TASK DETAILS → Everything from the line containing "destruct Hs as" through the last line of the records below should be printed exactly, please, and nothing else.
++++++
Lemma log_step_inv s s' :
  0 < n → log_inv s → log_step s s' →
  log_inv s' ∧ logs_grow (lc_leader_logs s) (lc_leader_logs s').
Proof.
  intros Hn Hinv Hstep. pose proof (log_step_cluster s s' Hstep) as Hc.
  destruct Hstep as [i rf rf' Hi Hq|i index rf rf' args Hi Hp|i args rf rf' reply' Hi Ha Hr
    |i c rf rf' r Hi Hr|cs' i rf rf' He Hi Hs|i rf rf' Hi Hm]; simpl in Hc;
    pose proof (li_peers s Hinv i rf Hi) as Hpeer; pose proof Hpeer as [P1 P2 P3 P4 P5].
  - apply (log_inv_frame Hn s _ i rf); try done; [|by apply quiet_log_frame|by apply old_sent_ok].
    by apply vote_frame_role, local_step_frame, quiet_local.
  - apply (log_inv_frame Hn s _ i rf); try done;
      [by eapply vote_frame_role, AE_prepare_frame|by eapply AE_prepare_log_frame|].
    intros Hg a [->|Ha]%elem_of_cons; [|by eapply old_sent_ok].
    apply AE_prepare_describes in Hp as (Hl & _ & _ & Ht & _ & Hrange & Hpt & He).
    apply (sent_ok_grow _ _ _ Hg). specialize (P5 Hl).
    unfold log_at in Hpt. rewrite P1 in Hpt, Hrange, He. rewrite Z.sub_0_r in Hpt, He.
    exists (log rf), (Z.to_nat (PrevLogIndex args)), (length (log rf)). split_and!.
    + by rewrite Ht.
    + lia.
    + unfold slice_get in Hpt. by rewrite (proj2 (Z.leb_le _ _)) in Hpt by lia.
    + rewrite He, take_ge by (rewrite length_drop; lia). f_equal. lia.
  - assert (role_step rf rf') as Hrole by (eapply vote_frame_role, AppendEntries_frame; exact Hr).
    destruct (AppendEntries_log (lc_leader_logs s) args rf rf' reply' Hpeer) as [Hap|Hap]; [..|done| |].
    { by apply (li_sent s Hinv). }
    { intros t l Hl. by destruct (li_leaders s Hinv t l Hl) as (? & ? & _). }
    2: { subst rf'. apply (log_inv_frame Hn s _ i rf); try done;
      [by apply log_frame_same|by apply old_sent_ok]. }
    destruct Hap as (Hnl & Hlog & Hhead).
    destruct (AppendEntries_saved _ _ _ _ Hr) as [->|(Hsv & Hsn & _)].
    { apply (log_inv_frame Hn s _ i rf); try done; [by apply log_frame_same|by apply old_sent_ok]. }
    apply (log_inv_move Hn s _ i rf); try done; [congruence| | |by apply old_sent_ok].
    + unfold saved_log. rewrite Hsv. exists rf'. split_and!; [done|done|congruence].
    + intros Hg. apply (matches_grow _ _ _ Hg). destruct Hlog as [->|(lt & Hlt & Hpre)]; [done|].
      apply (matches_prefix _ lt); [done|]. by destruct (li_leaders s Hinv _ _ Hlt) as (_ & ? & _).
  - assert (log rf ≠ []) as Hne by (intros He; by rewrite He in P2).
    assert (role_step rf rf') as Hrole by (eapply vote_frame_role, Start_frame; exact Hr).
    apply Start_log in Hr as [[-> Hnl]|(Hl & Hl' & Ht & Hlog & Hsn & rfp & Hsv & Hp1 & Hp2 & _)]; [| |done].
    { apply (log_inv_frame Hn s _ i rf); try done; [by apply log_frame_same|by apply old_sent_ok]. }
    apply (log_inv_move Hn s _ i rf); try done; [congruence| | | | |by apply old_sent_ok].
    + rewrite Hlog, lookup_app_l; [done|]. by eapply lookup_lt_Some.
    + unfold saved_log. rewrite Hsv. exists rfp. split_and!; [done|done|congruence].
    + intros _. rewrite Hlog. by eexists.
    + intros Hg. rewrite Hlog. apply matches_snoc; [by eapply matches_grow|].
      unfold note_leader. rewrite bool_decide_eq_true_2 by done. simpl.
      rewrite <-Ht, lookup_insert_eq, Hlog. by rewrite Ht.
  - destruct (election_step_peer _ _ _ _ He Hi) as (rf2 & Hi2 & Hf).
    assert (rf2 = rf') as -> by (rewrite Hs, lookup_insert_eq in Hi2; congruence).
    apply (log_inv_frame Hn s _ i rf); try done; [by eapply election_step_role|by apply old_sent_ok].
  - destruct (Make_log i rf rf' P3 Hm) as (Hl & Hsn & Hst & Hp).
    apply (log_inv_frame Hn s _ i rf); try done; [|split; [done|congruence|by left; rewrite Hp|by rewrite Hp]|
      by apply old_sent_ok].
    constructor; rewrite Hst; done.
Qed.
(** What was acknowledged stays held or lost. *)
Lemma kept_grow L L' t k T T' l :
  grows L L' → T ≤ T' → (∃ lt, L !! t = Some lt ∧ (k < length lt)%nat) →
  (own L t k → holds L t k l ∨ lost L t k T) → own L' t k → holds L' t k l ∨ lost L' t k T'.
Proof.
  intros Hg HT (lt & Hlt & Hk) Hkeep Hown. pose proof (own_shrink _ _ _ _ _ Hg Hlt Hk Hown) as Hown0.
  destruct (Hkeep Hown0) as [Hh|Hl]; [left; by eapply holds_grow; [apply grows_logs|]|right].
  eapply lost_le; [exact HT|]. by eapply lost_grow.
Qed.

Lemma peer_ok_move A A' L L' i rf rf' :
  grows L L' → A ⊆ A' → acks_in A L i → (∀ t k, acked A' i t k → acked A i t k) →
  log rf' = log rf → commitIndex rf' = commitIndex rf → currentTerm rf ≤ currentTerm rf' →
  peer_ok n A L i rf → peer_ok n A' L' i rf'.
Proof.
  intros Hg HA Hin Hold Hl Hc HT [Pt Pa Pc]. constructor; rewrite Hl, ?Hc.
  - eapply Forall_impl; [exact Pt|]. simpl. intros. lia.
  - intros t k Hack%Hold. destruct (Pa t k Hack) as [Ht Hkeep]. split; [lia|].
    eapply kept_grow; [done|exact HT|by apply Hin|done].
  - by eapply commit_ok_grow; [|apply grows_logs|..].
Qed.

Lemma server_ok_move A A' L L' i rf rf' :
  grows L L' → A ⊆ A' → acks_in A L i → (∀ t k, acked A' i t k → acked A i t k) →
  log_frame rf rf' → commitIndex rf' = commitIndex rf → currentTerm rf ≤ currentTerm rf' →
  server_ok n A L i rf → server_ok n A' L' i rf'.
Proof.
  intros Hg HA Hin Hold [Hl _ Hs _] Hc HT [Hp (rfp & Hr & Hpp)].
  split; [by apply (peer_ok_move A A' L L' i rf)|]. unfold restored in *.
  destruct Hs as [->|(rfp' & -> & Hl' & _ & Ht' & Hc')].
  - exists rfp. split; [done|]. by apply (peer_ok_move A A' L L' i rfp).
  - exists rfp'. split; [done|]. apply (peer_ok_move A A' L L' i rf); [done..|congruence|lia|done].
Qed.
++++++
EXERCISE RESULT →
  destruct Hs as [->|(rfp' & -> & Hl' & _ & Ht' & Hc')].
  - exists rfp. split; [done|]. by apply (peer_ok_move A A' L L' i rfp).
  - exists rfp'. split; [done|]. apply (peer_ok_move A A' L L' i rf); [done..|congruence|lia|done].
Qed.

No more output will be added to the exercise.